▶ **TASK TO COMPLETE**: Counting the line with "the exception class." as the last one, copy out the lines of the data exactly from the first onward.

Excerpts from a dataset
(** * FitTrack: the object mini-language parser and its domain records

    A shallow embedding of [fit_track_bot/parser.py] and
    [fit_track_bot/models.py].

    - A Python [str] is a list of Unicode code points ([list N]).
    - Exceptions are values of type [exn]; a function that may raise returns
      [result exn A], and [try]/[except] blocks are written out as matches on
      the exception class.
    - A Python [float] is an IEEE binary64 number, modelled with the
      Standard Library's executable specification [spec_float]
      (precision 53, maximal exponent 1024).
    - [dict]s whose iteration order is never observed are [gmap]s; the static
      tables whose order shows up in messages are association lists. *)

From Stdlib Require Import ZArith NArith List Ascii String SpecFloat Lia.
From stdpp Require Import base decidable option list gmap.

#[local] Open Scope N_scope.

(** ** Strings *)

(** [str] is Python's [str]: a sequence of code points. *)
Abbreviation str := (list N).

(** Decoding of the UTF-8 bytes of a source literal into code points, so that
    literals can be written as they are in the Python source. *)
Fixpoint utf8_decode (bs : list N) : str :=
  match bs with
  | [] => []
  | b :: t =>
      if b <? 128 then b :: utf8_decode t
      else if b <? 224 then
        match t with
        | c1 :: t1 => ((b - 192) * 64 + (c1 - 128)) :: utf8_decode t1
        | [] => []
        end
      else if b <? 240 then
        match t with
        | c1 :: c2 :: t2 =>
            ((b - 224) * 4096 + (c1 - 128) * 64 + (c2 - 128)) :: utf8_decode t2
        | _ => []
        end
      else
        match t with
        | c1 :: c2 :: c3 :: t3 =>
            ((b - 240) * 262144 + (c1 - 128) * 4096 + (c2 - 128) * 64 + (c3 - 128))
              :: utf8_decode t3
        | _ => []
        end
  end.

Definition py (s : string) : str :=
  utf8_decode (map N_of_ascii (list_ascii_of_string s)).

Definition QUOTE : N := 34.
Definition SPACE : N := 32.
Definition NEWLINE : N := 10.
Definition UNDERSCORE : N := 95.
Definition DOT : N := 46.
Definition COLON : N := 58.
Definition MINUS : N := 45.
Definition PLUS : N := 43.

(** [quoted s] is the text of [s] between two quote characters. *)
Definition quoted (s : str) : str := QUOTE :: s ++ [QUOTE].

(** [str.lower()], code point by code point.  The mapping covers the scripts
    the program's tables are written in: Basic Latin, Latin-1 and Cyrillic.
    Code points of other scripts are returned unchanged. *)
Definition lower_char (c : N) : N :=
  if (65 <=? c) && (c <=? 90) then c + 32
  else if (192 <=? c) && (c <=? 222) && negb (c =? 215) then c + 32
  else if (1024 <=? c) && (c <=? 1039) then c + 80
  else if (1040 <=? c) && (c <=? 1071) then c + 32
  else c.

Definition lower (s : str) : str := map lower_char s.

(** [s.replace(old, new)] for one-character [old] and [new]. *)
Definition replace (old new : N) (s : str) : str :=
  map (fun c => if c =? old then new else c) s.

(** The characters [str.strip()] and [int()] treat as white space. *)
Definition isspace (c : N) : bool :=
  ((9 <=? c) && (c <=? 13)) || ((28 <=? c) && (c <=? 32)) || (c =? 133) || (c =? 160)
  || (c =? 5760) || ((8192 <=? c) && (c <=? 8202)) || (c =? 8232) || (c =? 8233)
  || (c =? 8239) || (c =? 8287) || (c =? 12288).

Fixpoint lstrip (s : str) : str :=
  match s with
  | c :: s' => if isspace c then lstrip s' else s
  | [] => []
  end.

Definition strip (s : str) : str := rev (lstrip (rev (lstrip s))).

(** [s.split(sep)] for a one-character separator. *)
Fixpoint split_aux (sep : N) (s cur : str) : list str :=
  match s with
  | [] => [cur]
  | c :: s' => if c =? sep then cur :: split_aux sep s' [] else split_aux sep s' (cur ++ [c])
  end.

Definition split (sep : N) (s : str) : list str := split_aux sep s [].

(** [sep.join(parts)]. *)
Fixpoint join (sep : str) (parts : list str) : str :=
  match parts with
  | [] => []
  | [p] => p
  | p :: rest => p ++ sep ++ join sep rest
  end.

(** ** Exceptions and results *)

Inductive type_name := TStr | TInt | TFloat | TDate | TTime.

#[export] Instance type_name_eq_dec : EqDecision type_name.
Proof. solve_decision. Defined.
(** * trafilatura content hashing: a shallow embedding of [hashing.py]

    The development follows [src/trafilatura/hashing.py]: the [Simhash]
    class (Charikar fingerprints), [generate_bow_hash],
    [generate_hash_filename] and [content_fingerprint], together with the
    Python built-ins they call ([str.split], [str.strip], [int], [hex],
    [bin], [hashlib.blake2b], [base64.urlsafe_b64encode], [re.findall]).

    Conventions.
    - A Python [str] is a list of code points ([Z]); [bytes] is a list of
      [Byte.byte].
    - A Python [int] is a [Z].
    - A call that may raise returns in [res]: [Ret v] or [Raise e]. *)

From Stdlib Require Import ZArith List Lia Bool Permutation String Ascii QArith.
From Stdlib Require Import Qround Qpower Qreduction.
From Stdlib.Strings Require Import Byte.
Import ListNotations.
Open Scope Z_scope.

(** ** Exceptions and results *)

Inductive exn : Type :=
| ValueError
| UnicodeEncodeError
| ZeroDivisionError.

Inductive res (A : Type) : Type :=
| Ret (a : A)
| Raise (e : exn).

Arguments Ret {A} a.
Arguments Raise {A} e.

Definition bind {A B : Type} (m : res A) (k : A -> res B) : res B :=
  match m with
  | Ret a => k a
  | Raise e => Raise e
  end.

Notation "x <- m ;; k" := (bind m (fun x => k))
  (at level 61, m at next level, right associativity).

(** [for x in xs: acc = body(acc, x)] where the body may raise. *)
Fixpoint for_each {A S : Type} (body : S -> A -> res S) (xs : list A) (acc : S)
  : res S :=
  match xs with
  | [] => Ret acc
  | x :: xs' => acc' <- body acc x ;; for_each body xs' acc'
  end.

(** ** Python values *)

Definition pystr : Type := list Z.
Definition bytes : Type := list byte.

(** An ASCII literal as a Python string. *)
Definition lit (s : string) : pystr :=
  map (fun a => Z.of_N (N_of_ascii a)) (list_ascii_of_string s).

Inductive pyval : Type :=
| PyNone
| PyBool (b : bool)
| PyInt (n : Z)
| PyStr (s : pystr)
| PyBytes (b : bytes)
| PyObject (id : nat).

Definition byte_of_Z (z : Z) : byte :=
  match Byte.of_N (Z.to_N (z mod 256)) with
  | Some b => b
  | None => x00
  end.

Definition Z_of_byte (b : byte) : Z := Z.of_N (Byte.to_N b).

(** [range(n)]: empty when [n <= 0]. *)
Definition range (n : Z) : list Z := map Z.of_nat (seq 0 (Z.to_nat n)).

Definition in_range (lo hi c : Z) : bool := (lo <=? c) && (c <=? hi).

Definition mem (c : Z) (cs : list Z) : bool := existsb (Z.eqb c) cs.

(** [len(x)] as an [int]. *)
Definition len {A : Type} (l : list A) : Z := Z.of_nat (List.length l).

(** ** Characters *)

(** [str.isspace] on one character (the Unicode White_Space code points
    plus the four ASCII separators U+001C..U+001F). *)
Definition uc_isspace (c : Z) : bool :=
  in_range 9 13 c || in_range 28 32 c || (c =? 0x85) || (c =? 0xA0)
  || (c =? 0x1680) || in_range 0x2000 0x200A c || (c =? 0x2028)
  || (c =? 0x2029) || (c =? 0x202F) || (c =? 0x205F) || (c =? 0x3000).

(** C's [isspace] in the "C" locale, CPython's [Py_ISSPACE]. *)
Definition c_isspace (c : Z) : bool := in_range 9 13 c || (c =? 32).

(** A code point that UTF-8 can encode: not a surrogate, at most U+10FFFF. *)
Definition is_scalar (c : Z) : bool :=
  in_range 0 0xD7FF c || in_range 0xE000 0x10FFFF c.

(** [string.punctuation]: the 32 ASCII punctuation characters. *)
Definition punctuation : pystr :=
  [33; 34; 35; 36; 37; 38; 39; 40; 41; 42; 43; 44; 45; 46; 47;
   58; 59; 60; 61; 62; 63; 64;
   91; 92; 93; 94; 95; 96;
   123; 124; 125; 126].
Definition raise {A} (e : exn) : M A := fun w => (Raise e, w).

Definition lift {A} (r : res A) : M A := fun w => (r, w).

(** [try: m  except Exception as e: h e] *)
Definition try_except {A} (m : M A) (h : exn -> M A) : M A :=
  fun w => match m w with
           | (Ok a, w') => (Ok a, w')
           | (Raise e, w') => h e w'
           end.

(** [try: m  except ValueError as e: h e] *)
Definition try_except_ValueError {A} (m : M A) (h : exn -> M A) : M A :=
  fun w => match m w with
           | (Raise (Exn ValueError msg), w') => h (Exn ValueError msg) w'
           | r => r
           end.

(** [for x in l: f x], collecting the results *)
Fixpoint for_each {A B} (f : A -> M B) (l : list A) : M (list B) :=
  match l with
  | [] => mret []
  | x :: rest => y ← f x; ys ← for_each f rest; mret (y :: ys)
  end.

(** Every call [m] makes satisfies [Q]. *)
Definition makes_only {A} (Q : call -> Prop) (m : M A) : Prop :=
  ∀ w r w', m w = (r, w') -> ∃ new, calls w' = calls w ++ new ∧ Forall Q new.

Section Platform.
Context (P : platform).

Definition perform (o : op) (args : list pyval) : M pyval :=
  fun w => (respond P (calls w) (o, args),
            mkWorld (calls w ++ [(o, args)]) (spotify_client_cache w)).

Definition error {A} (c : exn_class) (args : list pyval) : res A :=
  Raise (Exn c (errmsg P c args)).

(** *** Operators and methods on values *)

Definition truthy (v : pyval) : bool :=
  match v with
  | PNone => false
  | PBool b => b
  | PInt n => negb (n =? 0)
  | PStr s => negb (bool_decide (s = ""))
  | PList l => negb (bool_decide (length l = 0%nat))
  | PDict d => negb (bool_decide (length d = 0%nat))
  | PObj _ => true
  end.

Fixpoint assoc (key : string) (d : list (string * pyval)) : option pyval :=
  match d with
  | [] => None
  | (k, v) :: rest => if bool_decide (k = key) then Some v else assoc key rest
  end.

Definition chars (s : string) : list pyval :=
  (fun c => PStr (String c EmptyString)) <$> list_ascii_of_string s.

(** [seq[i]] on a sequence of length [length l], negative indices included. *)
Definition seq_index {A} (l : list A) (i : Z) : option A :=
  let n := Z.of_nat (length l) in
  if bool_decide (0 <= i < n) then l !! Z.to_nat i
  else if bool_decide (- n <= i < 0) then l !! Z.to_nat (n + i)
  else None.

(** [v[k]] *)
Definition subscript (v k : pyval) : res pyval :=
  match v, k with
  | PDict d, PStr key =>
      match assoc key d with
      | Some x => Ok x
      | None => Raise (Exn KeyError ("'" +:+ key +:+ "'"))
      end
  | PDict d, _ => error KeyError [v; k]
  | PList l, PInt i =>
      match seq_index l i with
      | Some x => Ok x
      | None => error IndexError [v; k]
      end
  | PStr s, PInt i =>
      match seq_index (chars s) i with
      | Some x => Ok x
      | None => error IndexError [v; k]
      end
  | _, _ => error TypeError [v; k]
  end.

(** [v.name] *)
Definition getattr (v : pyval) (name : string) : res pyval :=
  match v with
  | PObj attrs =>
      match assoc name attrs with
      | Some x => Ok x
      | None => error AttributeError [v; PStr name]
      end
  | _ => error AttributeError [v; PStr name]
  end.

(** [v.get(key, fallback)] *)
Definition get (v : pyval) (key : string) (fallback : pyval) : res pyval :=
  match v with
  | PDict d => Ok (default fallback (assoc key d))
  | _ => error AttributeError [v; PStr "get"]
  end.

▶ **RESULT FOR THIS TASK**:
(** * FitTrack: the object mini-language parser and its domain records

    A shallow embedding of [fit_track_bot/parser.py] and
    [fit_track_bot/models.py].

    - A Python [str] is a list of Unicode code points ([list N]).
    - Exceptions are values of type [exn]; a function that may raise returns
      [result exn A], and [try]/[except] blocks are written out as matches on
      the exception class.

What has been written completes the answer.